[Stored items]
Start of Block

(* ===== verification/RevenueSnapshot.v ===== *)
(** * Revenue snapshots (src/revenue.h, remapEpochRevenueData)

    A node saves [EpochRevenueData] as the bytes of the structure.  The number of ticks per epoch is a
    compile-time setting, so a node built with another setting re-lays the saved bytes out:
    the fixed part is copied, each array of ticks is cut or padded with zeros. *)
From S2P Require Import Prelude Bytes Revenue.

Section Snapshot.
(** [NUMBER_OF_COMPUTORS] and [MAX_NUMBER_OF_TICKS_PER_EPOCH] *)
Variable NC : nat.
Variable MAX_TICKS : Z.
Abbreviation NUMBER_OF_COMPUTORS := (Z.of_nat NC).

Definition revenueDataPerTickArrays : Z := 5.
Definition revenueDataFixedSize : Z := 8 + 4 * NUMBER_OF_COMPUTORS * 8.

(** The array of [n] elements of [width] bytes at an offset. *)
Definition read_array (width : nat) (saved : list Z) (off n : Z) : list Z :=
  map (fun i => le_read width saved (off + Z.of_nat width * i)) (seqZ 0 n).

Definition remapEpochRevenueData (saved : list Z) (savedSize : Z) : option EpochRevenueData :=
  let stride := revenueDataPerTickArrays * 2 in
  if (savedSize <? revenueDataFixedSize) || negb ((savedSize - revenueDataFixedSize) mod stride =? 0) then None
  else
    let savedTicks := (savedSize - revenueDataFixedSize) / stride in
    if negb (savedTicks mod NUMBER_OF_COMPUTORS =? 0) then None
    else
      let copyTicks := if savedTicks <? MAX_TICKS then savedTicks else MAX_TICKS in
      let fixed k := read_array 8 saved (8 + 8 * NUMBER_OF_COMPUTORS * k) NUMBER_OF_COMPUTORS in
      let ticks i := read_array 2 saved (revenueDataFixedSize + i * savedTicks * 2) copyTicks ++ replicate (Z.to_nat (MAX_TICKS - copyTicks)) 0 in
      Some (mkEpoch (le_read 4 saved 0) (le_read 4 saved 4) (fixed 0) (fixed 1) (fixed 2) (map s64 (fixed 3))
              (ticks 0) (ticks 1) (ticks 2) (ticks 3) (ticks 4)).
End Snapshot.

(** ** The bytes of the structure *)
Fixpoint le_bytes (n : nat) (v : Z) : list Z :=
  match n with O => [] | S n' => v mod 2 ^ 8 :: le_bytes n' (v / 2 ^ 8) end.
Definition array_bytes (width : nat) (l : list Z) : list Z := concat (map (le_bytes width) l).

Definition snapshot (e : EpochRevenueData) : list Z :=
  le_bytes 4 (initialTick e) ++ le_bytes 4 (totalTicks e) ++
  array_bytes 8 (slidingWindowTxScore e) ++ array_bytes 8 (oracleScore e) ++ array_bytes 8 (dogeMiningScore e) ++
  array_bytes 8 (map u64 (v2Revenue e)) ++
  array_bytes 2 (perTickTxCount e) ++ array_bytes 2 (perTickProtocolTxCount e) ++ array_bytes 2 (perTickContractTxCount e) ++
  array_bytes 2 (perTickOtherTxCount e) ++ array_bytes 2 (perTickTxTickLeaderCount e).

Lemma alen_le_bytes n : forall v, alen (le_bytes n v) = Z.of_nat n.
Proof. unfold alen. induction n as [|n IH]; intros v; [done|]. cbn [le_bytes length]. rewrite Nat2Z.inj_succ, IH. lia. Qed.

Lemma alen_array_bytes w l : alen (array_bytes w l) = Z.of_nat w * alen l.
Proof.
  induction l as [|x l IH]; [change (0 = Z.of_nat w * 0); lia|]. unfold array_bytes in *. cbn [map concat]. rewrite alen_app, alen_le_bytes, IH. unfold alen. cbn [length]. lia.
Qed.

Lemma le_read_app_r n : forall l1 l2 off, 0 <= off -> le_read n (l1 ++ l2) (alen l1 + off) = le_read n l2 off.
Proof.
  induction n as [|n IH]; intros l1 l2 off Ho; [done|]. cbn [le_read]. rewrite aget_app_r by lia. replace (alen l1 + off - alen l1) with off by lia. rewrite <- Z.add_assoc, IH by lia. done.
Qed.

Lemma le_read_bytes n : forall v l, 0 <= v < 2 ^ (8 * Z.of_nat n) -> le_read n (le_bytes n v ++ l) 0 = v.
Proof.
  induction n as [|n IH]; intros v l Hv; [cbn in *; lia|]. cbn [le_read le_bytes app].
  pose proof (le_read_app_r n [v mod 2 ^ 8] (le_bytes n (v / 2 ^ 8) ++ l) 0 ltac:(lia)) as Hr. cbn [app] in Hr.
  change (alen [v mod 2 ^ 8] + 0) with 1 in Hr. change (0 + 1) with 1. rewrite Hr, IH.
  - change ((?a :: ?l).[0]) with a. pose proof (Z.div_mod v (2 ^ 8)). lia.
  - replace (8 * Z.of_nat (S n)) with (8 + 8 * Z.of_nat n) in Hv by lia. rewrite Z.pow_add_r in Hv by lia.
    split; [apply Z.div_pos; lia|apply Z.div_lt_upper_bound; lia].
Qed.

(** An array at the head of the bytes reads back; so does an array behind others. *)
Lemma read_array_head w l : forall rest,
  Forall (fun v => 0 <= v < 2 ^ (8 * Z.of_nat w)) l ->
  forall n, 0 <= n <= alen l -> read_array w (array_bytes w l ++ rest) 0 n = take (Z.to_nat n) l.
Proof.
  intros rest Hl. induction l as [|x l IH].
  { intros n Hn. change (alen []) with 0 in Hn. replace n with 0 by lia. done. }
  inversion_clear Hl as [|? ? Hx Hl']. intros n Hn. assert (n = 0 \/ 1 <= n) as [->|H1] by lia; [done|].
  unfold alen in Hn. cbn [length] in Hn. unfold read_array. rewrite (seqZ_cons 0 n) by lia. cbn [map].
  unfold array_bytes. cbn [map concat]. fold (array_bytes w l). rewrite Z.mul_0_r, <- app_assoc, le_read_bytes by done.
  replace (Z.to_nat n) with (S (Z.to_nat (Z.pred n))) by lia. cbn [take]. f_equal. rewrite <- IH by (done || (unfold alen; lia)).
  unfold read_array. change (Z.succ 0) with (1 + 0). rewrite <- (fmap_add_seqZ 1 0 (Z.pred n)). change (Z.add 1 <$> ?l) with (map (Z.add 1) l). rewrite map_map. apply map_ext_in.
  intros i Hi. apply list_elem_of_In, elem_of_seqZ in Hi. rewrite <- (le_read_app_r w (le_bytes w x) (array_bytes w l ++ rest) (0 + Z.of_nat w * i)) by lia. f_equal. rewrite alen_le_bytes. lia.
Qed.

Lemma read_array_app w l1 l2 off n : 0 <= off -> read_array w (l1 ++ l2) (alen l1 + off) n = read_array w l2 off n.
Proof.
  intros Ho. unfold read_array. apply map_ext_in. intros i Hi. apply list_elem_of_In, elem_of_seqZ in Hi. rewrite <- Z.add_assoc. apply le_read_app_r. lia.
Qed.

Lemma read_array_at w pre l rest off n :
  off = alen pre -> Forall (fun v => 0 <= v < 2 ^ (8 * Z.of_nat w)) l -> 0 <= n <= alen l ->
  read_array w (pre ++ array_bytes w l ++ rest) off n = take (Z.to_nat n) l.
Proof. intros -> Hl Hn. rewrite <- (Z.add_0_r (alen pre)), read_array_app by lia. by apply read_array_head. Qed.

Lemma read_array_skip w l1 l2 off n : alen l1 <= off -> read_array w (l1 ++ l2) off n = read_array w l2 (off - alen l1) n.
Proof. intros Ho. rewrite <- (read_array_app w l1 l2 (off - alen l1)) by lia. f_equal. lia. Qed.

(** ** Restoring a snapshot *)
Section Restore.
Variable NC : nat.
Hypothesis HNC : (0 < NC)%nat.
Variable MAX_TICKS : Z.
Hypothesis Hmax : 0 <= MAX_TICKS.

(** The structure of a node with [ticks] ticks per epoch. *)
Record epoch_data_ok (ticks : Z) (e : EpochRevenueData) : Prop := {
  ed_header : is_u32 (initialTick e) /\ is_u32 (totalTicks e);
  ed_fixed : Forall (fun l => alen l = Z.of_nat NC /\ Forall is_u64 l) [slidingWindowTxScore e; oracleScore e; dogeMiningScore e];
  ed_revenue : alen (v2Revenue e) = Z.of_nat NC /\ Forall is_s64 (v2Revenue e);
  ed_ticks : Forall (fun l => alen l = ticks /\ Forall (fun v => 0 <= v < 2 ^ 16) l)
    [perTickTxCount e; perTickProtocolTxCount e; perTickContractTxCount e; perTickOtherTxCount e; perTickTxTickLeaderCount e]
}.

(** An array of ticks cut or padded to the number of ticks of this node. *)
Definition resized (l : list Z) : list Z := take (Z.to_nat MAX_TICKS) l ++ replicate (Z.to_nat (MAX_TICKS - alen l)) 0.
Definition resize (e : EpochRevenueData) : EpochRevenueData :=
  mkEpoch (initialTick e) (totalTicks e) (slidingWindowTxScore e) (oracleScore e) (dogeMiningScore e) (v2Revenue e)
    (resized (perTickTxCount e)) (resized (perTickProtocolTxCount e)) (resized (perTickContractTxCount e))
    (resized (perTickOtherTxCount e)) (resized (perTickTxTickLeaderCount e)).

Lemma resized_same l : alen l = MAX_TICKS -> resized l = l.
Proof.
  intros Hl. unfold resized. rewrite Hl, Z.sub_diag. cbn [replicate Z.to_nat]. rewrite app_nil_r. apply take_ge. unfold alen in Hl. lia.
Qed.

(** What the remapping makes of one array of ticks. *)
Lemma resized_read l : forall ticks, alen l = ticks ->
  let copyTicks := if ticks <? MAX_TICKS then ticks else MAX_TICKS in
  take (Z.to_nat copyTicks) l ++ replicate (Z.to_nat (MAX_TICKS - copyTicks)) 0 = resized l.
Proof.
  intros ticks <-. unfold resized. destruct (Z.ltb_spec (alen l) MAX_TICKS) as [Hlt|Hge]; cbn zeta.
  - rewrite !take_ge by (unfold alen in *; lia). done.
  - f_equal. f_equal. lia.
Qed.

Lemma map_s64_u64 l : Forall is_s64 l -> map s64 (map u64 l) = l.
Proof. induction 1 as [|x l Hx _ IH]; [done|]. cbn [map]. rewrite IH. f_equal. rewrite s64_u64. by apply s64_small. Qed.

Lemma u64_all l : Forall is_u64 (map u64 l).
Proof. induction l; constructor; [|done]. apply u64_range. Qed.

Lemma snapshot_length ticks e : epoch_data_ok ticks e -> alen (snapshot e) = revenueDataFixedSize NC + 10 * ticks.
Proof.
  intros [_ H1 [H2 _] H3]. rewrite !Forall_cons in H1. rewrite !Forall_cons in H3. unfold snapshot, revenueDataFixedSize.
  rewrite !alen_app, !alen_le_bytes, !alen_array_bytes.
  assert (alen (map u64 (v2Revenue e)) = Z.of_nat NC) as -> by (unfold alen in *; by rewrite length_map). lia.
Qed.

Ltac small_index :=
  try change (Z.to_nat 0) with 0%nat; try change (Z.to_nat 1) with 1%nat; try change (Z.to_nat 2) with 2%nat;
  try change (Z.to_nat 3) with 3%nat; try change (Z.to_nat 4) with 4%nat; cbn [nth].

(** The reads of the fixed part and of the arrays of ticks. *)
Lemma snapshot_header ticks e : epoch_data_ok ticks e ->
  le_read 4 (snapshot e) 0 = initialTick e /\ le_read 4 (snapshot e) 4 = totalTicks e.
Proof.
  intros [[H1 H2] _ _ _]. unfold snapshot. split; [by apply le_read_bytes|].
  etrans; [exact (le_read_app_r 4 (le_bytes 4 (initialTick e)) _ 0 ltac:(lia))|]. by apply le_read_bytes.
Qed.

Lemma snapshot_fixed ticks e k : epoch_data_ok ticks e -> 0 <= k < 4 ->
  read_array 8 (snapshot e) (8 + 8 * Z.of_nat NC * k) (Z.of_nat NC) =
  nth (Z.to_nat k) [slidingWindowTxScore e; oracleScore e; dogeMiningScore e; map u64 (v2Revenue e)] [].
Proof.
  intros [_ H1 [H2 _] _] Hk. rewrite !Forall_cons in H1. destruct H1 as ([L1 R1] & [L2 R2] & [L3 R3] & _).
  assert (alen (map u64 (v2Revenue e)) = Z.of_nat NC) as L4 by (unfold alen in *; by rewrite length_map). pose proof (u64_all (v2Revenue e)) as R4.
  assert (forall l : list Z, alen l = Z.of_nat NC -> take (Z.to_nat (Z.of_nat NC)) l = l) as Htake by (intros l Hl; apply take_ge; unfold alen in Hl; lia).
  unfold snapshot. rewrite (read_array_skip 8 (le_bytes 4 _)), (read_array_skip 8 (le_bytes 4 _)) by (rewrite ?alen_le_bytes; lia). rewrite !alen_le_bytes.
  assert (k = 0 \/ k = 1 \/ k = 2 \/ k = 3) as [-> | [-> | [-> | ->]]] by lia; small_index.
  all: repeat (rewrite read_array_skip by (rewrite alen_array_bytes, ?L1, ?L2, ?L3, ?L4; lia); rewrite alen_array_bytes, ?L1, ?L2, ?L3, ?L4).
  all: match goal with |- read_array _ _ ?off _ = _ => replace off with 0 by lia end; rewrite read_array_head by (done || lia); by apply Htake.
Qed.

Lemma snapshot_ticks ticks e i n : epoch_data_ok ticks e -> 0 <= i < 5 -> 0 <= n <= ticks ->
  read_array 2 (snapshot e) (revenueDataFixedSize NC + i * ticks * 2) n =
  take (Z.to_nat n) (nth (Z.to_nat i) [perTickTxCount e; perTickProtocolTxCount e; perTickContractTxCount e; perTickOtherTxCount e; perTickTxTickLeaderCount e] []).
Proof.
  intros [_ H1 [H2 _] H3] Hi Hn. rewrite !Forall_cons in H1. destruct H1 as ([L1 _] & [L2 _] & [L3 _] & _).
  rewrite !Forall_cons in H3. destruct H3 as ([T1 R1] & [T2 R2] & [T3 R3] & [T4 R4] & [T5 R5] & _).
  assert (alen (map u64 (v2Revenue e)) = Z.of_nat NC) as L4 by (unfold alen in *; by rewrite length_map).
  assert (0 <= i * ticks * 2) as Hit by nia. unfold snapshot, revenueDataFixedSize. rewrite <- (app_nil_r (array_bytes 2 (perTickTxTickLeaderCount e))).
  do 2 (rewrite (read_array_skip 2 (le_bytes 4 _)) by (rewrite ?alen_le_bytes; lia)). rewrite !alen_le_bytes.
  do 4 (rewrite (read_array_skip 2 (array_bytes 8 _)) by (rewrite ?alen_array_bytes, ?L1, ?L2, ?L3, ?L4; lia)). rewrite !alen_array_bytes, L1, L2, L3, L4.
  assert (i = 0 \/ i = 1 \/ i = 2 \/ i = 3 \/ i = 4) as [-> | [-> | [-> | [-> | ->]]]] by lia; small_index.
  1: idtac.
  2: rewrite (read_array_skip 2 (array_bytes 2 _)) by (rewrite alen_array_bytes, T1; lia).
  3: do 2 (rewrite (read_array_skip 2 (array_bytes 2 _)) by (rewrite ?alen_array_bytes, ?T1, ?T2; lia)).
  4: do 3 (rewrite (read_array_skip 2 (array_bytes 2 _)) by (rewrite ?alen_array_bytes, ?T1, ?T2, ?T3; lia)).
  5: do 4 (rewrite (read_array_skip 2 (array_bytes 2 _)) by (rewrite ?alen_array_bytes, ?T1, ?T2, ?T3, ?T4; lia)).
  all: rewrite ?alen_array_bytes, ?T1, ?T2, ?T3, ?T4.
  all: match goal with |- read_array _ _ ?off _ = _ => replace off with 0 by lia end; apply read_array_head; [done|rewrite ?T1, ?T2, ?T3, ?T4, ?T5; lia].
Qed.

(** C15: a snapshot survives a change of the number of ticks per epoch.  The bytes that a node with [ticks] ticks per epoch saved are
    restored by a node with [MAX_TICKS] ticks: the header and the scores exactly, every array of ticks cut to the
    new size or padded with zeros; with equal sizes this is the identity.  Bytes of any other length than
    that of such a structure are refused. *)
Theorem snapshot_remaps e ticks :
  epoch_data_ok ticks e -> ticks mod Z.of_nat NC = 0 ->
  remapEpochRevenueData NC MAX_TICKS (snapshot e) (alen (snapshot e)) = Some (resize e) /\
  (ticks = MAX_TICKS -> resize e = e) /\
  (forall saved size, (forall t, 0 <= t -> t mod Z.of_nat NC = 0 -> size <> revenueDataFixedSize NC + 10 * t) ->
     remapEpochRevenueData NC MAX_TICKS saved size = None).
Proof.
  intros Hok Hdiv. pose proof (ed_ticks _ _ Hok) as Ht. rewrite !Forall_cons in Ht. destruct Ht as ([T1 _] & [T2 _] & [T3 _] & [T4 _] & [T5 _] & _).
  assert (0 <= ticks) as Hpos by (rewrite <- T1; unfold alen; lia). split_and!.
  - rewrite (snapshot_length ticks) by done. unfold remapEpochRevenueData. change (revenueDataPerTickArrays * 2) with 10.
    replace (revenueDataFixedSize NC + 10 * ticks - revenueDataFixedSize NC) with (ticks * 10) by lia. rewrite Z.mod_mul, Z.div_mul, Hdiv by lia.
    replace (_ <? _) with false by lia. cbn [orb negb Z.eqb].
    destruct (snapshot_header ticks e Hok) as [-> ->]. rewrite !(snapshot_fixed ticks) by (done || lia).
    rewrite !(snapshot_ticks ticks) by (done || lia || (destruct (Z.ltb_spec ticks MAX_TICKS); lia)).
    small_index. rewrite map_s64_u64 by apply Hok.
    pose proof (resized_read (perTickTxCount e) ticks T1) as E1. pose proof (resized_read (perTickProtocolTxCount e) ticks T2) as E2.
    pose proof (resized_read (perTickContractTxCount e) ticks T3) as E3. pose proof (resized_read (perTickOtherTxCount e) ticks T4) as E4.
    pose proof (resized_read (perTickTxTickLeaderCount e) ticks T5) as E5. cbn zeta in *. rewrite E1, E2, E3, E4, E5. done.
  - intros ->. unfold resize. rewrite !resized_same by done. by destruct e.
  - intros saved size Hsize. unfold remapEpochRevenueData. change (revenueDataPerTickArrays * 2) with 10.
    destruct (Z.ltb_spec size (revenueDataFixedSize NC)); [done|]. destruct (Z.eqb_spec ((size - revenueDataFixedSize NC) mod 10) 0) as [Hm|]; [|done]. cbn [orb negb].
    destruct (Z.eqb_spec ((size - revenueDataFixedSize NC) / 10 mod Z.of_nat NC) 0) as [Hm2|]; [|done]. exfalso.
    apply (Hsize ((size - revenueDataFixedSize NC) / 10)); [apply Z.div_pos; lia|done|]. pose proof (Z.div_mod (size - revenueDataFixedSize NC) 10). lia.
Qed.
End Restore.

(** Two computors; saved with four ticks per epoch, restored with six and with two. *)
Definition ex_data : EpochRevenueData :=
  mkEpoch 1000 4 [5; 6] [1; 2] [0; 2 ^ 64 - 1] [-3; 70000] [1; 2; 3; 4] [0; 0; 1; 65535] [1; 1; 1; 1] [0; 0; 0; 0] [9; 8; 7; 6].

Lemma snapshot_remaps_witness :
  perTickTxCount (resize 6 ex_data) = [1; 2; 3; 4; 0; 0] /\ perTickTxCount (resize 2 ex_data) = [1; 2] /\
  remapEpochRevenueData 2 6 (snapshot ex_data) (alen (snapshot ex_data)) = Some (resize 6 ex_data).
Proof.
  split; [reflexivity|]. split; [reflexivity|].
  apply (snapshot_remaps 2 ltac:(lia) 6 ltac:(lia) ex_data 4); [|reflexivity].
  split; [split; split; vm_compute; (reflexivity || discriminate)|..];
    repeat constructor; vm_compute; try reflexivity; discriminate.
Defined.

End of Block

**Task description:**
The lines that contain the word "zeta" are wanted; copy each of them from the records.

**Answer area:**
  intros ticks <-. unfold resized. destruct (Z.ltb_spec (alen l) MAX_TICKS) as [Hlt|Hge]; cbn zeta.
    pose proof (resized_read (perTickTxTickLeaderCount e) ticks T5) as E5. cbn zeta in *. rewrite E1, E2, E3, E4, E5. done.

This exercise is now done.